--- Recorded information ---
Lemma C10_legacy_aquery_skips_synthesis_witness :
  exists r,
    nl_aquery scenario_nl_engine scenario_svc "How many rows in orders?" = Ok r /\
    legacy_async_report scenario_nl_engine scenario_svc "How many rows in orders?" r.
Proof.
  eexists. split.
  - reflexivity.
  - apply C10_legacy_aquery_skips_synthesis. reflexivity.
Defined.

(** C5 (confirmed). The vector-aware extraction is the placeholder
    substitution applied to the cleaned SQL: when the cleaned SQL has no
    ["[query_vector]"] it is returned unchanged (and substituting again
    changes nothing); when the cleaned SQL is the placeholder-free pieces
    joined by the placeholder, every occurrence is replaced by the
    stringified embedding of the question. *)
Lemma C5_query_vector_substitution svc q response pieces :
  (PyStr.contains (parse_response_to_sql response) query_vector_token = false ->
   pgvector_parse_response_to_sql svc response q = parse_response_to_sql response /\
   substitute_query_vector svc q (pgvector_parse_response_to_sql svc response q)
     = pgvector_parse_response_to_sql svc response q) /\
  (Forall (fun p => PyStr.contains p query_vector_token = false) pieces ->
   parse_response_to_sql response = PyStr.join query_vector_token pieces ->
   pgvector_parse_response_to_sql svc response q
     = PyStr.join (query_embedding_str svc q) pieces).
Proof.
  rewrite pgvector_parse_is_substitution. unfold substitute_query_vector, PyStr.replace.
  split.
  - intros Hfree. rewrite !(replace_go_free _ _ _ Hfree). auto.
  - intros Hall Hsql. rewrite Hsql. exact (replace_join _ pieces Hall).
Qed.

Lemma C5_query_vector_substitution_witness :
  pgvector_parse_response_to_sql scenario_svc
    "SQLQuery: SELECT name FROM items LIMIT 5 SQLResult: x" "q"
    = "SELECT name FROM items LIMIT 5" /\
  pgvector_parse_response_to_sql scenario_svc
    "SQLQuery: SELECT name FROM items ORDER BY embedding <-> '[query_vector]' LIMIT 5 SQLResult: x"
    "q"
    = PyStr.join "[0.5, 0.25]"
        ["SELECT name FROM items ORDER BY embedding <-> '"; "' LIMIT 5"].
Proof.
  split.
  - apply (C5_query_vector_substitution scenario_svc "q"
             "SQLQuery: SELECT name FROM items LIMIT 5 SQLResult: x" []).
    vm_compute. reflexivity.
  - apply (C5_query_vector_substitution scenario_svc "q"
             "SQLQuery: SELECT name FROM items ORDER BY embedding <-> '[query_vector]' LIMIT 5 SQLResult: x"
             ["SELECT name FROM items ORDER BY embedding <-> '"; "' LIMIT 5"]).
    + repeat constructor.
    + vm_compute. reflexivity.
Defined.

(* ================================================================== *)
(** * Further properties of the code *)

(* ------------------------------------------------------------------ *)
(** ** Lemmas on stripping, cropping and searching *)

Lemma last_char_snoc (a : string) c : last_char (a +:+ String c "") = Some c.
Proof.
  induction a as [|d a IH]; [reflexivity|].
  change (String d a +:+ String c "") with (String d (a +:+ String c "")).
  destruct (a +:+ String c "") as [|e t] eqn:E.
  - destruct a; simpl in E; discriminate E.
  - exact IH.
Qed.

Lemma lstrip_shape p (s : string) :
  PyStr.lstrip_by p s = "" \/
  exists c t, PyStr.lstrip_by p s = String c t /\ p c = false.
Proof.
  induction s as [|c s IH]; simpl; [auto|].
  destruct (p c) eqn:E; [exact IH|]. right. eauto.
Qed.

Lemma rstrip_head p c (s : string) :
  PyStr.rstrip_by p (String c s) = "" \/
  exists t, PyStr.rstrip_by p (String c s) = String c t.
Proof.
  simpl. destruct (PyStr.rstrip_by p s); [destruct (p c)|]; eauto.
Qed.

Lemma rstrip_shape p (s : string) :
  PyStr.rstrip_by p s = "" \/
  exists a c, PyStr.rstrip_by p s = a +:+ String c "" /\ p c = false.
Proof.
  induction s as [|d s IH]; simpl; [auto|].
  destruct IH as [H|[a [c [H Hc]]]]; rewrite H.
  - destruct (p d) eqn:E; [auto|]. right. exists "", d. auto.
  - right. exists (String d a), c. split; [destruct a; reflexivity | exact Hc].
Qed.

(** Neither end of a [strip_by p] result satisfies [p]. *)
Lemma strip_by_ends p (s : string) c :
  first_char (PyStr.strip_by p s) = Some c \/
  last_char (PyStr.strip_by p s) = Some c -> p c = false.
Proof.
  unfold PyStr.strip_by. intros Hc.
  destruct (lstrip_shape p s) as [H|[d [t [H Hd]]]]; rewrite H in Hc.
  - destruct Hc as [Hc|Hc]; discriminate Hc.
  - destruct Hc as [Hc|Hc].
    + destruct (rstrip_head p d t) as [E|[u E]]; rewrite E in Hc;
        simpl in Hc; congruence.
    + destruct (rstrip_shape p (String d t)) as [E|[a [e [E He]]]];
        rewrite E in Hc; [discriminate Hc|].
      rewrite last_char_snoc in Hc. congruence.
Qed.

Lemma prefix_append_mono (pat a t : string) :
  String.prefix pat a = true -> String.prefix pat (a +:+ t) = true.
Proof.
  revert a. induction pat as [|c pat IH]; intros a H.
  - destruct (a +:+ t); reflexivity.
  - destruct a as [|d a]; [discriminate H|]. simpl in *.
    destruct (ascii_dec c d); [exact (IH a H) | discriminate H].
Qed.

Lemma contains_cons c (s pat : string) :
  PyStr.contains (String c s) pat
  = String.prefix pat (String c s) || PyStr.contains s pat.
Proof.
  unfold PyStr.contains. rewrite find_cons.
  destruct (String.prefix pat (String c s)); [reflexivity|].
  destruct (PyStr.find s pat); reflexivity.
Qed.

Lemma contains_empty (pat : string) : pat <> "" -> PyStr.contains "" pat = false.
Proof. intros H. destruct pat; [congruence | reflexivity]. Qed.

Lemma contains_empty_pat (s : string) : PyStr.contains s "" = true.
Proof. destruct s; reflexivity. Qed.

Lemma contains_append_r (a t pat : string) :
  PyStr.contains (a +:+ t) pat = false -> PyStr.contains t pat = false.
Proof.
  induction a as [|c a IH]; intros H; [exact H|].
  change (String c a +:+ t) with (String c (a +:+ t)) in H.
  rewrite contains_cons in H. apply orb_false_iff in H as [_ H]. exact (IH H).
Qed.

Lemma contains_append_l (a t pat : string) :
  PyStr.contains (a +:+ t) pat = false -> PyStr.contains a pat = false.
Proof.
  induction a as [|c a IH]; intros H.
  - destruct pat as [|d pat]; [|reflexivity].
    rewrite contains_empty_pat in H. discriminate H.
  - change (String c a +:+ t) with (String c (a +:+ t)) in H.
    rewrite contains_cons in H. apply orb_false_iff in H as [Hp H].
    rewrite contains_cons, (IH H), orb_false_r.
    destruct (String.prefix pat (String c a)) eqn:E; [|reflexivity].
    apply (prefix_append_mono _ _ t) in E.
    change (String c a +:+ t) with (String c (a +:+ t)) in E. congruence.
Qed.

Lemma take_drop n (s : string) : PyStr.take n s +:+ PyStr.drop n s = s.
Proof.
  revert s. induction n as [|n IH]; intros [|c s]; try reflexivity.
  simpl. rewrite IH. reflexivity.
Qed.

Lemma drop_append (a s : string) : PyStr.drop (String.length a) (a +:+ s) = s.
Proof. induction a as [|c a IH]; [reflexivity | exact IH]. Qed.

(** The prefix [s[:j]] before the first occurrence of [pat] does not
    contain [pat]. *)
Lemma find_take (s pat : string) j :
  pat <> "" -> PyStr.find s pat = Some j ->
  PyStr.contains (PyStr.take j s) pat = false.
Proof.
  intros Hpat. revert j. induction s as [|c s IH]; intros j H.
  - destruct pat; [congruence|]. discriminate H.
  - rewrite find_cons in H. destruct (String.prefix pat (String c s)) eqn:E.
    + injection H as <-. exact (contains_empty pat Hpat).
    + destruct (PyStr.find s pat) as [j'|] eqn:F; [|discriminate H].
      injection H as <-.
      change (PyStr.take (S j') (String c s)) with (String c (PyStr.take j' s)).
      rewrite contains_cons, (IH j' eq_refl), orb_false_r.
      destruct (String.prefix pat (String c (PyStr.take j' s))) eqn:E'; [|reflexivity].
      apply (prefix_append_mono _ _ (PyStr.drop j' s)) in E'.
      change (String c (PyStr.take j' s) +:+ PyStr.drop j' s)
        with (String c (PyStr.take j' s +:+ PyStr.drop j' s)) in E'.
      rewrite take_drop in E'. congruence.
Qed.

Lemma lstrip_suffix p (s : string) : exists a, s = a +:+ PyStr.lstrip_by p s.
Proof.
  induction s as [|c s [a IH]]; [exists ""; reflexivity|]. simpl.
  destruct (p c); [exists (String c a); simpl; congruence | exists ""; reflexivity].
Qed.

Lemma rstrip_prefix p (s : string) : exists t, s = PyStr.rstrip_by p s +:+ t.
Proof.
  induction s as [|c s [t IH]]; [exists ""; reflexivity|]. simpl.
  destruct (PyStr.rstrip_by p s) as [|d r] eqn:E; simpl in IH.
  - destruct (p c).
    + exists (String c s). reflexivity.
    + exists t. simpl. congruence.
  - exists t. simpl. congruence.
Qed.

(** Stripping never creates an occurrence. *)
Lemma contains_strip_by p (s pat : string) :
  PyStr.contains s pat = false -> PyStr.contains (PyStr.strip_by p s) pat = false.
Proof.
  intros H. unfold PyStr.strip_by.
  destruct (lstrip_suffix p s) as [a Ha]. rewrite Ha in H.
  apply contains_append_r in H.
  destruct (rstrip_prefix p (PyStr.lstrip_by p s)) as [t Ht]. rewrite Ht in H.
  exact (contains_append_l _ _ _ H).
Qed.

Lemma crop_result_free (s : string) :
  PyStr.contains
    (match PyStr.find s "SQLResult:" with
     | Some j => PyStr.take j s
     | None => s
     end) "SQLResult:" = false.
Proof.
  destruct (PyStr.find s "SQLResult:") as [j|] eqn:F.
  - apply (find_take s); [discriminate | exact F].
  - unfold PyStr.contains. rewrite F. reflexivity.
Qed.

(** [rstrip] stops at a character it keeps. *)
Lemma rstrip_append p (a x : string) c :
  p c = false ->
  PyStr.rstrip_by p (a +:+ String c x) = a +:+ String c (PyStr.rstrip_by p x).
Proof.
  intros Hc. induction a as [|d a IH].
  - simpl. destruct (PyStr.rstrip_by p x); [rewrite Hc|]; reflexivity.
  - change (String d a +:+ String c x) with (String d (a +:+ String c x)).
    simpl. rewrite IH. destruct a; reflexivity.
Qed.

Lemma find_label_result (r : string) :
  PyStr.find ("SQLQuery:" +:+ r) "SQLResult:"
  = option_map (Nat.add 9) (PyStr.find r "SQLResult:").
Proof. simpl. destruct (PyStr.find r "SQLResult:"); reflexivity. Qed.

Lemma take_label j (r : string) :
  PyStr.take (Nat.add 9 j) ("SQLQuery:" +:+ r) = "SQLQuery:" +:+ PyStr.take j r.
Proof. reflexivity. Qed.

Lemma strip_label (u : string) :
  PyStr.strip ("SQLQuery:" +:+ u)
  = "SQLQuery:" +:+ PyStr.rstrip_by PyStr.isspace u.
Proof.
  unfold PyStr.strip, PyStr.strip_by.
  change (PyStr.lstrip_by PyStr.isspace ("SQLQuery:" +:+ u))
    with ("SQLQuery" +:+ String ":" u).
  rewrite rstrip_append; reflexivity.
Qed.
---
#### Task to complete
In the records above, the line with "pat = Some j ->" marks the start and the line with "induction s as [|c s [t" marks the end; copy that stretch exactly, both lines included, and nothing else.

#### Exercise output
  pat <> "" -> PyStr.find s pat = Some j ->
  PyStr.contains (PyStr.take j s) pat = false.
Proof.
  intros Hpat. revert j. induction s as [|c s IH]; intros j H.
  - destruct pat; [congruence|]. discriminate H.
  - rewrite find_cons in H. destruct (String.prefix pat (String c s)) eqn:E.
    + injection H as <-. exact (contains_empty pat Hpat).
    + destruct (PyStr.find s pat) as [j'|] eqn:F; [|discriminate H].
      injection H as <-.
      change (PyStr.take (S j') (String c s)) with (String c (PyStr.take j' s)).
      rewrite contains_cons, (IH j' eq_refl), orb_false_r.
      destruct (String.prefix pat (String c (PyStr.take j' s))) eqn:E'; [|reflexivity].
      apply (prefix_append_mono _ _ (PyStr.drop j' s)) in E'.
      change (String c (PyStr.take j' s) +:+ PyStr.drop j' s)
        with (String c (PyStr.take j' s +:+ PyStr.drop j' s)) in E'.
      rewrite take_drop in E'. congruence.
Qed.

Lemma lstrip_suffix p (s : string) : exists a, s = a +:+ PyStr.lstrip_by p s.
Proof.
  induction s as [|c s [a IH]]; [exists ""; reflexivity|]. simpl.
  destruct (p c); [exists (String c a); simpl; congruence | exists ""; reflexivity].
Qed.

Lemma rstrip_prefix p (s : string) : exists t, s = PyStr.rstrip_by p s +:+ t.
Proof.
  induction s as [|c s [t IH]]; [exists ""; reflexivity|]. simpl.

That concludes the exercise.